Peneliti Center for Indonesian Policy Studies (CIPS) Siti Alifah Dina menyatakan, perlunya kejelasan terhadap pasal-pasal multitafsir yang berhubungan dengan Usaha Mikro, Kecil dan Menengah (UMKM) dalam Undang-Undang Cipta Kerja. Kejelasan tersebut dibutuhkan untuk program-program pengembangan dan bantuan yang dibutuhkan setiap unit usaha berdasarkan skala dan juga bidang usahanya.

Dina menjelaskan, terdapat pasal terkait usaha mikro dan kecil yang rancu atau multi-tafsir, misalnya saja pasal 87 menyebutkan biaya Perizinan Berusaha bagi usaha mikro akan dibebaskan biayanya sedangkan untuk usaha kecil akan diringankan besar biayanya. Namun, pasal 92 menyebutkan bahwa usaha mikro dan kecil yang mengajukan Perizinan Berusaha dapat diberikan insentif berupa tidak dikenakan biaya atau diberikan keringanan biaya. Penggunaan kata dapat atau dalam kaidah hukum disebut mogen (kebolehan) yang mengindikasikan tidak ada larangan dan kewajiban di dalamnya. Ini berbeda dengan pasal 87 yang mengindikasikan kondisi pasti pembebasan dan pengurangan biaya perizinan.

Adanya pasal multitafsir berpotensi pada kecenderungan para pelaku usaha untuk menghindari proses memperoleh izin walaupun telah dipermudah dalam satu platform Online Single Submission (OSS). Kekhawatiran ini turut didukung oleh data studi dari IFC (2016) mengenai alasan usaha kecil dan menengah tidak mendaftarkan usaha mereka selain karena proses perizinan yang rumit, yaitu karena tidak melihat manfaat perizinan dan biaya perizinan yang terlalu mahal. Oleh karena itu, urgensi memperjelas ketentuan perizinan UMKM sebaiknya menjadi prioritas. (Baca: Pemerintah Susun Peraturan Pelaksanaan Bank Tanah)

Dina melanjutkan, ada beberapa ketentuan yang harus diperjelas kembali, misalnya tentang redefinisi UMKM. Definisi usaha ultra-mikro juga perlu diperjelas karena sebelumnya tidak ada di UU No. 20/2008. Dengan adanya redefinisi tentang usaha ultra-mikro dan mikro, diharapkan pemerintah dapat menyusun program spesifik untuk pemberdayaan usaha ultra-mikro.

Apalagi istilah ultra-mikro, menurut Dina, sudah banyak digunakan tanpa ada definisi yang jelas, misalnya Kementerian Keuangan melalui Bantuan Sosial Produktif yang menjadikan pengusaha ultra-mikro sebagai sasaran utama bantuan tersebut.

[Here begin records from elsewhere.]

(* ===== verification/Draft.v ===== *)
(** * Drafts of rides

    Models [modules/publish-ride/draft-ride.service.ts] up to publishing, with
    [waypoint-time.utils.ts]: a driver's draft is kept in Redis for an hour and filled in
    step by step.  Its geometry is in [Route] and its publishing in [Publish]; the towns it
    suggests along the route, which it does not store, are not modelled.  A draft is stored as
    JSON, here as its record; Google's answers are parameters, [None] where the request
    fails.  Redis answers every command here: the source lets a command that fails escape as
    its error, before a draft is stored, or after a ride was published beside its draft. *)

From Stdlib Require Import ZArith QArith Lia.
From stdpp Require Import base list option strings pretty gmap.
From S2P Require Import Prelude JsNumber JsText Money Schema Store Seats Time Segment Pricing Gateway RideRequest RideOps Route.
From S2P Require Import Eligibility.

Open Scope Z_scope.

Import Eligibility.

Module DraftRide.

Definition DRAFT_TTL : Z := 3600.
Definition ROUTES_TTL : Z := 300.
Definition MAX_STOPOVER_POINTS : nat := 3.
Definition MAX_ORIGIN_PICKUP_POINTS : nat := 3.
Definition MAX_DESTINATION_DROPOFF_POINTS : nat := 3.

Definition BALTIC_COUNTRY_CODES : list string := ["EE"; "LV"; "LT"]%string.
Definition EUROPE_COUNTRY_CODES : list string :=
  ["AL"; "AD"; "AT"; "BY"; "BE"; "BA"; "BG"; "HR"; "CY"; "CZ"; "DK"; "EE"; "FI"; "FR";
   "DE"; "GR"; "HU"; "IS"; "IE"; "IT"; "XK"; "LV"; "LI"; "LT"; "LU"; "MT"; "MD"; "MC";
   "ME"; "NL"; "MK"; "NO"; "PL"; "PT"; "RO"; "SM"; "RS"; "SK"; "SI"; "ES"; "SE"; "CH";
   "UA"; "GB"; "VA"]%string.

(** ** Data *)

Module LocationInput.
Record t := {
  placeId : string;
  address : string;
  lat : num;
  lng : num;
  parentPlaceId : option string;
  parentAddress : option string;
  parentLat : option num;
  parentLng : option num;
  estimatedArrivalTime : option string;
  recommendedPrice : option num;
  minPrice : option num;
  maxPrice : option num;
  driverPricePerSeat : option num;
}.
#[global] Instance t_eta : Eta t := fun r => Build_t
  (placeId r) (address r) (lat r) (lng r) (parentPlaceId r) (parentAddress r) (parentLat r) (parentLng r)
  (estimatedArrivalTime r) (recommendedPrice r) (minPrice r) (maxPrice r) (driverPricePerSeat r).
End LocationInput.

(** [departureDate] is the instant its text stands for. *)
Module Draft.
Record t := {
  userId : string;
  step : Z;
  createdAt : Z;
  updatedAt : Z;
  originPlaceId : option string;
  originAddress : option string;
  originLat : option num;
  originLng : option num;
  pickups : option (list LocationInput.t);
  destinationPlaceId : option string;
  destinationAddress : option string;
  destinationLat : option num;
  destinationLng : option num;
  dropoffs : option (list LocationInput.t);
  routePolyline : option string;
  routeDistanceMeters : option Z;
  routeDurationSeconds : option Z;
  routeDescription : option string;
  routeWarnings : option (list string);
  routeIsPublishable : option bool;
  routeBlockedReason : option string;
  stopovers : option (list LocationInput.t);
  departureDate : option Z;
  departureTime : option string;
  totalSeats : option Z;
  basePricePerSeat : option num;
  currency : option string;
  vehicleId : option string;
  maxLuggagePerPerson : option Z;
  backSeatOnly : option bool;
  noSmoking : option bool;
  alcoholFreeRide : option bool;
  noBicycles : option bool;
  childSeatAvailable : option bool;
  notes : option string;
  femaleOnly : option bool;
}.
#[global] Instance t_eta : Eta t := fun r => Build_t
  (userId r) (step r) (createdAt r) (updatedAt r) (originPlaceId r) (originAddress r) (originLat r)
  (originLng r) (pickups r) (destinationPlaceId r) (destinationAddress r) (destinationLat r)
  (destinationLng r) (dropoffs r) (routePolyline r) (routeDistanceMeters r) (routeDurationSeconds r)
  (routeDescription r) (routeWarnings r) (routeIsPublishable r) (routeBlockedReason r) (stopovers r)
  (departureDate r) (departureTime r) (totalSeats r) (basePricePerSeat r) (currency r) (vehicleId r)
  (maxLuggagePerPerson r) (backSeatOnly r) (noSmoking r) (alcoholFreeRide r) (noBicycles r)
  (childSeatAvailable r) (notes r) (femaleOnly r).
End Draft.

Definition newDraft (userId : string) (at_ : Z) : Draft.t := {|
  Draft.userId := userId;
  Draft.step := 1;
  Draft.createdAt := at_;
  Draft.updatedAt := at_;
  Draft.originPlaceId := None;
  Draft.originAddress := None;
  Draft.originLat := None;
  Draft.originLng := None;
  Draft.pickups := None;
  Draft.destinationPlaceId := None;
  Draft.destinationAddress := None;
  Draft.destinationLat := None;
  Draft.destinationLng := None;
  Draft.dropoffs := None;
  Draft.routePolyline := None;
  Draft.routeDistanceMeters := None;
  Draft.routeDurationSeconds := None;
  Draft.routeDescription := None;
  Draft.routeWarnings := None;
  Draft.routeIsPublishable := None;
  Draft.routeBlockedReason := None;
  Draft.stopovers := None;
  Draft.departureDate := None;
  Draft.departureTime := None;
  Draft.totalSeats := None;
  Draft.basePricePerSeat := None;
  Draft.currency := None;
  Draft.vehicleId := None;
  Draft.maxLuggagePerPerson := None;
  Draft.backSeatOnly := None;
  Draft.noSmoking := None;
  Draft.alcoholFreeRide := None;
  Draft.noBicycles := None;
  Draft.childSeatAvailable := None;
  Draft.notes := None;
  Draft.femaleOnly := None |}.

(** The texts of distance and duration are left out. *)
Module RouteOption.
Record t := {
  index : nat;
  polyline : string;
  distanceMeters : Z;
  durationSeconds : option Z;
  description : string;
  warnings : list string;
  isPublishable : bool;
  blockedReason : option string;
}.
End RouteOption.

(** What Google answers. *)
Module AddressComponent.
Record t := { long_name : option string; short_name : option string; types : list string }.
End AddressComponent.

Module RouteStep.
Record t := { instructions : option string; maneuver : option string; travelMode : option string }.
End RouteStep.

Module GoogleRoute.
Record t := {
  distanceMeters : option Z;
  duration : option string;
  encodedPolyline : option string;
  description : option string;
  warnings : list string;
  legs : list (list RouteStep.t);
}.
End GoogleRoute.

Dia menjelaskan umumnya, pelaku usaha ultra-mikro menjalankan usaha untuk bertahan hidup, bukan untuk mengakumulasi kapital.

“Jika dicontohkan, tentunya secara umum, penjual bakso keliling memiliki tingkat kesejahteraan dan pendekatan terhadap bisnis yang berbeda dengan penjual batik online atau daring yang memiliki dua orang karyawan” kata Dina, Kamis (8/10) lalu.

DPR baru saja mengesahkan Omnibus Law Indonesia yang pertama, yaitu UU Cipta Kerja pada Senin, 5 Oktober 2020 lalu. Walaupun versi final belum dirilis oleh DPR RI, sebanyak 186 pasal dalam rancangan UU final yang beredar mengatur tentang ketentuan investasi yang dipermudah, termasuk sektor terkait lainnya seperti ketenagakerjaan, izin lingkungan, perpajakan, serta usaha mikro, kecil dan menengah (UMKM).